* _EXERCISE DIRECTIONS_: Filter the entries below down to the lines that hold "builtins".

* _RECORDS SUPPLIED_:
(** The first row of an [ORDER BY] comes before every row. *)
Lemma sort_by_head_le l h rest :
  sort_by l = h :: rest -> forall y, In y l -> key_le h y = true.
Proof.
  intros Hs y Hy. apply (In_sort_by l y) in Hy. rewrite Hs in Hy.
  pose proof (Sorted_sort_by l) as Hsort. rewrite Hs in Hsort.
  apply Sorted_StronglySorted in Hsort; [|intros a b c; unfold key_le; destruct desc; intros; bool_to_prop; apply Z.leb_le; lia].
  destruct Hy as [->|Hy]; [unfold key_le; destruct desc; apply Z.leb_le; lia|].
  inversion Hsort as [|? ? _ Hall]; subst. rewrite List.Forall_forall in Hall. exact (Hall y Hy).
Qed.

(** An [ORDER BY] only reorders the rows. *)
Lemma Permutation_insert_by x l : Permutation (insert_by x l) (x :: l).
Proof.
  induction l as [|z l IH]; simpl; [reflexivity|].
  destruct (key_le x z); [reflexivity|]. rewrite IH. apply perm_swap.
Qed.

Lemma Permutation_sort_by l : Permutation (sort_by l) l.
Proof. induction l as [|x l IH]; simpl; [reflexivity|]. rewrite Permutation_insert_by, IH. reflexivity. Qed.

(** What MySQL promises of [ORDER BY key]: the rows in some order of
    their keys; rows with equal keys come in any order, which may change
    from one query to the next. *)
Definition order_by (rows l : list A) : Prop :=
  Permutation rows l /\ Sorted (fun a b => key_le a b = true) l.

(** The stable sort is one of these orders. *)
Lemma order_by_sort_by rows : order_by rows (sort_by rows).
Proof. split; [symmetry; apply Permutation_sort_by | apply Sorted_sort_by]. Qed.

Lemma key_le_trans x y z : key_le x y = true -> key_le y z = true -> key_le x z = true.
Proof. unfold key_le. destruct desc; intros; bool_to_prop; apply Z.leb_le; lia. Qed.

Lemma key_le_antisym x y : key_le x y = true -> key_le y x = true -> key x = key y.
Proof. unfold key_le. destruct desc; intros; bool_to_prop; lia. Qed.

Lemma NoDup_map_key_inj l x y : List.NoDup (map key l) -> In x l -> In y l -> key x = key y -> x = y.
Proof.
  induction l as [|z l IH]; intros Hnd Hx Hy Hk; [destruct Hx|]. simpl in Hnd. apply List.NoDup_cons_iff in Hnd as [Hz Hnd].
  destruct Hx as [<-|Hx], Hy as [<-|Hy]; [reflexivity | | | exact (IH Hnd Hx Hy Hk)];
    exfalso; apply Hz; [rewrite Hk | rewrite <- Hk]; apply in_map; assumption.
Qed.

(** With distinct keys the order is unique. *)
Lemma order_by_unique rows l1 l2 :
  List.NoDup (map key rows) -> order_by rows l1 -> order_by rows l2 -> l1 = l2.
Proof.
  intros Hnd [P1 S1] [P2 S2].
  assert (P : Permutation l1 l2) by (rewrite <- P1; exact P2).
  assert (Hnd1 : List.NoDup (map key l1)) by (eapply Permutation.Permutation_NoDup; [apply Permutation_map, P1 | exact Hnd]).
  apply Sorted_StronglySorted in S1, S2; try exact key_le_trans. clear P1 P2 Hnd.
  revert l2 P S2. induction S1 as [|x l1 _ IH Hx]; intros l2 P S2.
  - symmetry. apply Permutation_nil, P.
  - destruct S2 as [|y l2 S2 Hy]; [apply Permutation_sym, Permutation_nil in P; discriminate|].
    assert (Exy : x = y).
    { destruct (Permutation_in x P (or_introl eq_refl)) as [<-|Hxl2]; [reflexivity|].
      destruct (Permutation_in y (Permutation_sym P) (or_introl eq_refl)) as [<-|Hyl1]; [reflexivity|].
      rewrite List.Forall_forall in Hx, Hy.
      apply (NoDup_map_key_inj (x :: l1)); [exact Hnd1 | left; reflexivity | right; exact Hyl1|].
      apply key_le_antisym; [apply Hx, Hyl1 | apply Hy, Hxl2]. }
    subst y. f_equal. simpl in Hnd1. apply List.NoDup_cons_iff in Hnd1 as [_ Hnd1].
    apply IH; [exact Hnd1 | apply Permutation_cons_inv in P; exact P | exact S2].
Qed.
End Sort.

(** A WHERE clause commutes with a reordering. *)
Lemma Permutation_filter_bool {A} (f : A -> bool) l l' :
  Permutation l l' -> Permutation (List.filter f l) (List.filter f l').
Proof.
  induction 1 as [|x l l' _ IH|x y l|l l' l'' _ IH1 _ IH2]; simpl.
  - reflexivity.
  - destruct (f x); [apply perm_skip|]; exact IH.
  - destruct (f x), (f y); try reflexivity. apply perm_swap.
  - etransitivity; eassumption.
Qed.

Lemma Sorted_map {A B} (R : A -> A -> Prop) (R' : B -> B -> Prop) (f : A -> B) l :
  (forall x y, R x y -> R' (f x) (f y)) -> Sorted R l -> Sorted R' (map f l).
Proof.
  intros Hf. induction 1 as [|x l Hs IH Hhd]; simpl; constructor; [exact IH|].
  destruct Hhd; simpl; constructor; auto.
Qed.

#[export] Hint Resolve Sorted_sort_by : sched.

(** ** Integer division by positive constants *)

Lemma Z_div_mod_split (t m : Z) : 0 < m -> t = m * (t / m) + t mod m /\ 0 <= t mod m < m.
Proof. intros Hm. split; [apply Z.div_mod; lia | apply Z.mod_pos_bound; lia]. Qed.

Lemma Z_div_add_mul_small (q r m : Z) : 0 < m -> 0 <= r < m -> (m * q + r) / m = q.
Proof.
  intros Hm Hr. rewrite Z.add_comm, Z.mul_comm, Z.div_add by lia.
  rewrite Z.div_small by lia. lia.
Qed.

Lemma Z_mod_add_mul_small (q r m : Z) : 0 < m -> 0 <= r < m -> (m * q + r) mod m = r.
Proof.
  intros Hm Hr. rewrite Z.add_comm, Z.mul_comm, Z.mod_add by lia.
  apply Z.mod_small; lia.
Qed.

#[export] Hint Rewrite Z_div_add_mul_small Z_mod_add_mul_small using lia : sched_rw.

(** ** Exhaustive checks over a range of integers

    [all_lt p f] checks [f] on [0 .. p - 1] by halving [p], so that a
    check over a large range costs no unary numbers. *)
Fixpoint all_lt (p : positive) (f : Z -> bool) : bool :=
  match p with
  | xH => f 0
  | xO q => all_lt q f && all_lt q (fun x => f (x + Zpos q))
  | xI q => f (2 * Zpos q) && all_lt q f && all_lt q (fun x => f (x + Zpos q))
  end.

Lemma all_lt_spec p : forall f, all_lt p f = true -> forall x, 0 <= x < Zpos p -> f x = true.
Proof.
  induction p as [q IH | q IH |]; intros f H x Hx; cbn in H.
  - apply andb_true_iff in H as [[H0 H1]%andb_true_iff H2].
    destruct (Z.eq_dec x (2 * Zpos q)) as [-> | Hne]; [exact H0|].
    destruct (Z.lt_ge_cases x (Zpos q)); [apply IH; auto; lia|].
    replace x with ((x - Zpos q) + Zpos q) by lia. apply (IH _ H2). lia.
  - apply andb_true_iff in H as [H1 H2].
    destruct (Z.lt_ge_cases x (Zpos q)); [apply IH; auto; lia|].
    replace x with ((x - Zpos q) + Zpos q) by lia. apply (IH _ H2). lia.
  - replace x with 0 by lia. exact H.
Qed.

==

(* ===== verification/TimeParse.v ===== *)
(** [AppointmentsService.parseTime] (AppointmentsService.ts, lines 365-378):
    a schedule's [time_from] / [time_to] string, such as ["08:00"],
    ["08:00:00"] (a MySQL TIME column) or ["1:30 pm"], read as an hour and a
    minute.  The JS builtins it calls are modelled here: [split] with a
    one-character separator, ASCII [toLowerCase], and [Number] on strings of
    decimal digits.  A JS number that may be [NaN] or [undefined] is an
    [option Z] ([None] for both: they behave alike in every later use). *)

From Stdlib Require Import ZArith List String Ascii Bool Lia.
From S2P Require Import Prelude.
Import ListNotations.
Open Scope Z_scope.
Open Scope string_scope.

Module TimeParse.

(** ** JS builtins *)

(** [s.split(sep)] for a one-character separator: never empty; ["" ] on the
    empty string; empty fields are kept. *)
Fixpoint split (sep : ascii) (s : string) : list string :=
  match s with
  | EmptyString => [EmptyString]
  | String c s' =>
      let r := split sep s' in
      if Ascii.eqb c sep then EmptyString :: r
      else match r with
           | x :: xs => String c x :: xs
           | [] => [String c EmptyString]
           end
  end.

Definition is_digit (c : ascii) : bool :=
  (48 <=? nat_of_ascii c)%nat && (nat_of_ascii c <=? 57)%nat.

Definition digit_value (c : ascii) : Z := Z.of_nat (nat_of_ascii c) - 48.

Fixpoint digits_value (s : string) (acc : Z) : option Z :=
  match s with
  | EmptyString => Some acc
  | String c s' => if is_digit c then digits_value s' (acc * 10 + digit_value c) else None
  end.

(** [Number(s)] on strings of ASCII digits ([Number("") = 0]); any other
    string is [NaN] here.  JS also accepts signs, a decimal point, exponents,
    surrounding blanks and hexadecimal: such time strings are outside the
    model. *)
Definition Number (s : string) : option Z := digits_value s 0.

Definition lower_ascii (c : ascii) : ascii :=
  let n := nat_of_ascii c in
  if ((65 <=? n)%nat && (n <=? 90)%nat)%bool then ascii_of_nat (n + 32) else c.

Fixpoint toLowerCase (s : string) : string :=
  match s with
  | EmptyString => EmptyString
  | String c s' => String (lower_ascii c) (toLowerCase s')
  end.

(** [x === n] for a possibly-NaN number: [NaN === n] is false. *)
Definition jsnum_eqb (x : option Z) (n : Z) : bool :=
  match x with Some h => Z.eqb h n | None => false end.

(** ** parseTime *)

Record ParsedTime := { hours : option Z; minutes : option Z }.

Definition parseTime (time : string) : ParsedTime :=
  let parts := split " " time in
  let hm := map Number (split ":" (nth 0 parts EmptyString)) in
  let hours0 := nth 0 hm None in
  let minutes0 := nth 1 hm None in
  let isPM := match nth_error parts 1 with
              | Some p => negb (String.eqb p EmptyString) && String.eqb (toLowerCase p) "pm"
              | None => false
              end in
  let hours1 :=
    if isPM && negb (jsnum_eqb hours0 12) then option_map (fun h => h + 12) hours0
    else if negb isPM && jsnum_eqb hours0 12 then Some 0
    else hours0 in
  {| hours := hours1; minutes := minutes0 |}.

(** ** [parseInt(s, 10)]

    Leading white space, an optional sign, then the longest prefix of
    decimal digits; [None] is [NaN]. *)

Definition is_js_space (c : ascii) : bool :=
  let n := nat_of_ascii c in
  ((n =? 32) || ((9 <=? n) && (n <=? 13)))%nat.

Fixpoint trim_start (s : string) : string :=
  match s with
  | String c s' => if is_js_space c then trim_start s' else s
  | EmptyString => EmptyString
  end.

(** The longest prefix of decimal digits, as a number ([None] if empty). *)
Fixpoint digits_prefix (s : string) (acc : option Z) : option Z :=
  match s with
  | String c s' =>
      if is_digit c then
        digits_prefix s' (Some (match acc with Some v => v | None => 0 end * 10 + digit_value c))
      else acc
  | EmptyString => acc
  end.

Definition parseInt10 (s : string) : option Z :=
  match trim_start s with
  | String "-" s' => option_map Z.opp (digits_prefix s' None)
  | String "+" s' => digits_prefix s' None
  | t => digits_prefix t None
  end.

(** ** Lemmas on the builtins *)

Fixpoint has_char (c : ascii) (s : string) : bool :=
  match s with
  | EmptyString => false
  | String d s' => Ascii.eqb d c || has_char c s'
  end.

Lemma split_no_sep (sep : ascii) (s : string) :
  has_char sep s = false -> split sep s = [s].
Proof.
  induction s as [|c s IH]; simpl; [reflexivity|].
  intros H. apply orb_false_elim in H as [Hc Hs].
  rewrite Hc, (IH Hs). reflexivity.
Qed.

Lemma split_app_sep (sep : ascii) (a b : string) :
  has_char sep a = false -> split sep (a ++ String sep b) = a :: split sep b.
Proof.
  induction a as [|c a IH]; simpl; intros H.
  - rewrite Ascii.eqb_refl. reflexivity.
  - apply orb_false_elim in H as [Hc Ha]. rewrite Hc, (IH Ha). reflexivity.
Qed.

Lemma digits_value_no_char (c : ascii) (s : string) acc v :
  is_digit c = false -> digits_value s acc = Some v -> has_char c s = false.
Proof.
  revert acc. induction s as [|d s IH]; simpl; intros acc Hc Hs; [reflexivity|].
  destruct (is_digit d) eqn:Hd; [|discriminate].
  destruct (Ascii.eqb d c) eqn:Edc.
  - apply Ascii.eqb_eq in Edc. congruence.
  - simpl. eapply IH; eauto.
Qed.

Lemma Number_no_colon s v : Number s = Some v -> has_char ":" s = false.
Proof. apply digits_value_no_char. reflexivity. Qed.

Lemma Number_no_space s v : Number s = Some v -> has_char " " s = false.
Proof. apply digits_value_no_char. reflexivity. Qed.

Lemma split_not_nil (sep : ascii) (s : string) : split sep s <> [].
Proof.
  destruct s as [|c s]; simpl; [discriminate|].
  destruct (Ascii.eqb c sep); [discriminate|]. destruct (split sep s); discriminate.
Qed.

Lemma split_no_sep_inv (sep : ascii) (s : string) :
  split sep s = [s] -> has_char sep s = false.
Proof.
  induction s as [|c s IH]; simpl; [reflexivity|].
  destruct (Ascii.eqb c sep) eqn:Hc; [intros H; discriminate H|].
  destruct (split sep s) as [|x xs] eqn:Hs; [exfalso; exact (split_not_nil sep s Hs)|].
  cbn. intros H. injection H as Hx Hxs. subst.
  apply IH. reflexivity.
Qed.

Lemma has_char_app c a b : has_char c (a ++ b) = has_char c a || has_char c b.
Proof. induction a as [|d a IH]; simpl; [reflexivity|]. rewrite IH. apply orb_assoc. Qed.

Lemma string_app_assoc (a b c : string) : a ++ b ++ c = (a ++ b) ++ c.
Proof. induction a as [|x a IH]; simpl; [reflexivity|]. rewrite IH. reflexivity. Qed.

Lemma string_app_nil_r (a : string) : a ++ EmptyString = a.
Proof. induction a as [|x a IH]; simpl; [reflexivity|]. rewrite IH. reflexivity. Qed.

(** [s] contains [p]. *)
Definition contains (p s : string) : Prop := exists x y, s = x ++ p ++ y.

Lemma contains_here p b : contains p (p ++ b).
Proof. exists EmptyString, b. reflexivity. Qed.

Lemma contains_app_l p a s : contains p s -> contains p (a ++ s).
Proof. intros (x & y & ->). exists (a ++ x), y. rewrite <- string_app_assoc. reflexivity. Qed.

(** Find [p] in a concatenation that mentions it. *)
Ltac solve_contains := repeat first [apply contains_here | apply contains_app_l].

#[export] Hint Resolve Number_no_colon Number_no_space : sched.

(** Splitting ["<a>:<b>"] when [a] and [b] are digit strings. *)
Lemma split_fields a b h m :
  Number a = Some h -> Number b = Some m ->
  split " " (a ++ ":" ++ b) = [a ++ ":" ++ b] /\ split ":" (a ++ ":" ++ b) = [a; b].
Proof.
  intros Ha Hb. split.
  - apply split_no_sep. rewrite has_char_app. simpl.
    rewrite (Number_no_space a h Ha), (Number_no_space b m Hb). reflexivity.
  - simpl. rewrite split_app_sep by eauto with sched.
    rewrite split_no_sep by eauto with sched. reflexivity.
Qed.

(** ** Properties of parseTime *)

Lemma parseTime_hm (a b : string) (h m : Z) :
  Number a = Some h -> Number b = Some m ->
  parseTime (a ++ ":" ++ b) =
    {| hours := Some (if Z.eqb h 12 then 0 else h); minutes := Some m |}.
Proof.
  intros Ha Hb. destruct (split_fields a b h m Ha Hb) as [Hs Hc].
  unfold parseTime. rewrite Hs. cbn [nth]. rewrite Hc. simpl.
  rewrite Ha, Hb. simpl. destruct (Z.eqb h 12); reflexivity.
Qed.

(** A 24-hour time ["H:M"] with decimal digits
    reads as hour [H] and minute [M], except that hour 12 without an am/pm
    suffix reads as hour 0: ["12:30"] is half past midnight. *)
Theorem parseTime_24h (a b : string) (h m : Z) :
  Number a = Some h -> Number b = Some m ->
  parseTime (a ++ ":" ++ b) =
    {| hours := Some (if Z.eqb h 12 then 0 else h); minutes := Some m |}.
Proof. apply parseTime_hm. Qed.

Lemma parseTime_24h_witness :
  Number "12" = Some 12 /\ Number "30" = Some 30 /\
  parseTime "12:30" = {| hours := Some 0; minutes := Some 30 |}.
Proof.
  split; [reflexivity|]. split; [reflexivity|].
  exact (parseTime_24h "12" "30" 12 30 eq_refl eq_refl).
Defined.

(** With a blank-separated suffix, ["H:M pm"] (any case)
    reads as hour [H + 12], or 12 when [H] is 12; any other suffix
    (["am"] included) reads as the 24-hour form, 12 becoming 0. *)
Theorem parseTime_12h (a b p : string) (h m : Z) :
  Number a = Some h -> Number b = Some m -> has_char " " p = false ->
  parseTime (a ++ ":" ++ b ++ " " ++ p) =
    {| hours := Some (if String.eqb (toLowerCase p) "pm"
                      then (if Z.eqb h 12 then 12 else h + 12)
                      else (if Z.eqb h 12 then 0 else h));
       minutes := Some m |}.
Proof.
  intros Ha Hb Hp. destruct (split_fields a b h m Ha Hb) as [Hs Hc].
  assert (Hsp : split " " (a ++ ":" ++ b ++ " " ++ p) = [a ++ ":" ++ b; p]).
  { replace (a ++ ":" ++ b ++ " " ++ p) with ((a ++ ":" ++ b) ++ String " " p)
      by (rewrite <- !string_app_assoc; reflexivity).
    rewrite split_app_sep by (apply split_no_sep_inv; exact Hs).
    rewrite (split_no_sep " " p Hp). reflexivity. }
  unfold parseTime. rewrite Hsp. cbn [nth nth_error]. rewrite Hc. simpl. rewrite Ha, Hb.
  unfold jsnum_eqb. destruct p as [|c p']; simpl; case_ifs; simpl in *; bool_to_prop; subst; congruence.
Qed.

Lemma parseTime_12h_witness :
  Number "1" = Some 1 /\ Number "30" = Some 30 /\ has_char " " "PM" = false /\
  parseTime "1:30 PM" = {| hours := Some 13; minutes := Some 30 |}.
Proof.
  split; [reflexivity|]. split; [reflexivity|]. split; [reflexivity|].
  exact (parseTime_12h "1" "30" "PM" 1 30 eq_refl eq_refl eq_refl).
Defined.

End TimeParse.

* _REPLY_:
    minute.  The JS builtins it calls are modelled here: [split] with a
(** ** JS builtins *)
(** ** Lemmas on the builtins *)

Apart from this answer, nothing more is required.